Le secrétaire général de la CFDT critique la réforme de l'assurance-chômage telle qu'elle a été présentée par le gouvernement.

La réforme de l'assurance-chômage n'est pas faite "pour lutter contre la précarité mais pour lutter contre les précaires", a estimé lundi 24 juin Laurent Berger sur France Inter. Le secrétaire général de la CFDT, a estimé qu'il avait "les nerfs" parce que cette réforme laissait "un peu indifférent".

"Par rapport à cette réforme, il y a, non pas une acceptation, mais une forme d’indifférence, a précisé Laurent Berger. J'ai un peu les nerfs parce que cette réforme laisse un peu indifférent. On n'en parlera plus dans une semaine. Mais la réalité, c'est qu'elle va s'ancrer dans la réalité de centaines et de milliers de chômeurs."

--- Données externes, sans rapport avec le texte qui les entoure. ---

(** C10. "1.0.0-c" matches the grammar with -c as default-form
    pre-release, c passes the guard of [replace_shortening], the shorthand
    table has no entry for c, and construction raises KeyError, not the
    invalid-format error. *)
Theorem C10_hyphen_c_KeyError :
  parse "1.0.0-c" = Ok (Some "1", Some "0", Some "0", None, Some "-c")
  /\ str_in "c" ["a"; "b"; "rc"; "c"] = true
  /\ _SHORTENING !! "c" = None
  /\ __init__ "1.0.0-c" = Raise (KeyError "c")
  /\ __init__ "1.0.0-c" <> Raise (invalid_format "1.0.0-c").
Proof.
  assert (H : __init__ "1.0.0-c" = Raise (KeyError "c")) by (vm_compute; reflexivity).
  repeat split; try (vm_compute; reflexivity). rewrite H. discriminate.
Qed.

(** ** The identifier comparison rule *)

Lemma partial_compare_range (x y : ident) (r : Z) :
  partial_compare x y = Ok r -> r = 1 \/ r = 0 \/ r = -1.
Proof.
  destruct x as [n1|s1], y as [n2|s2]; simpl.
  - intros [= <-]. destruct (n1 >? n2); [|destruct (n1 =? n2)]; auto.
  - intros [= <-]; auto.
  - intros [= <-]; auto.
  - unfold getitem. destruct (_PRIORITY !! s1) as [p1|]; simpl; [|discriminate].
    destruct (_PRIORITY !! s2) as [p2|]; simpl; [|discriminate].
    destruct (p1 >? p2); [intros [= <-]; auto|].
    intros [= <-]. destruct (p1 =? p2); auto.
Qed.

(** C4. An integer identifier is below every stage token, whatever the
    integer and the token (the token need not even be in the priority
    table), a stage token is above every integer, and two stage tokens
    compare as their positions in alpha, beta, release_candidate, release. *)
Theorem C4_identifier_rule (n : Z) (s : string) (i j : nat) (s1 s2 : string) :
  stage_order !! i = Some s1 ->
  stage_order !! j = Some s2 ->
  partial_compare (IInt n) (IStr s) = Ok (-1)
  /\ partial_compare (IStr s) (IInt n) = Ok 1
  /\ partial_compare (IStr s1) (IStr s2)
     = Ok (if (i <? j)%nat then -1 else if (i =? j)%nat then 0 else 1).
Proof.
  intros Hi Hj. split; [reflexivity|]. split; [reflexivity|].
  destruct i as [|[|[|[|i]]]]; simpl in Hi; try discriminate;
    injection Hi as <-;
    destruct j as [|[|[|[|j]]]]; simpl in Hj; try discriminate;
    injection Hj as <-; vm_compute; reflexivity.
Qed.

Je ne suis pas contre ou pour par principe. Quand on est d'accord, on le dit. Lorsqu'on sera en désaccord, on le dira et on se mobilisera.Laurent Berger

Face à cette relative "indifférence" au sein de la société, Laurent Berger a tenu à rappeler que le rôle d'une organisation syndicale était de "se mobiliser" et également de "porter une analyse" sur tous les sujets en cours. D'ailleurs, le secrétaire général de la CFDT promet de se mobiliser "demain devant le ministère du Travail, en faisant des initiatives en direction des demandeurs d'emploi, parce qu'il faut redonner du sens au modèle social qui est menacé aujourd'hui".

L'absence de mobilisation conduit Laurent Berger à porter une analyse sur l’engagement politique des citoyens : "Sur la question de l'assurance-chômage, pourquoi cela me met en colère ? Parce qu'il est question de solidarité. C'est une notion qui a disparu. Je crois qu'aujourd'hui il y a une fatigue démocratique qui peut nous emmener loin dans la folie, dans le chacun pour soi, dans le repli sur soi. C'est contre cela qu'on s'insurge."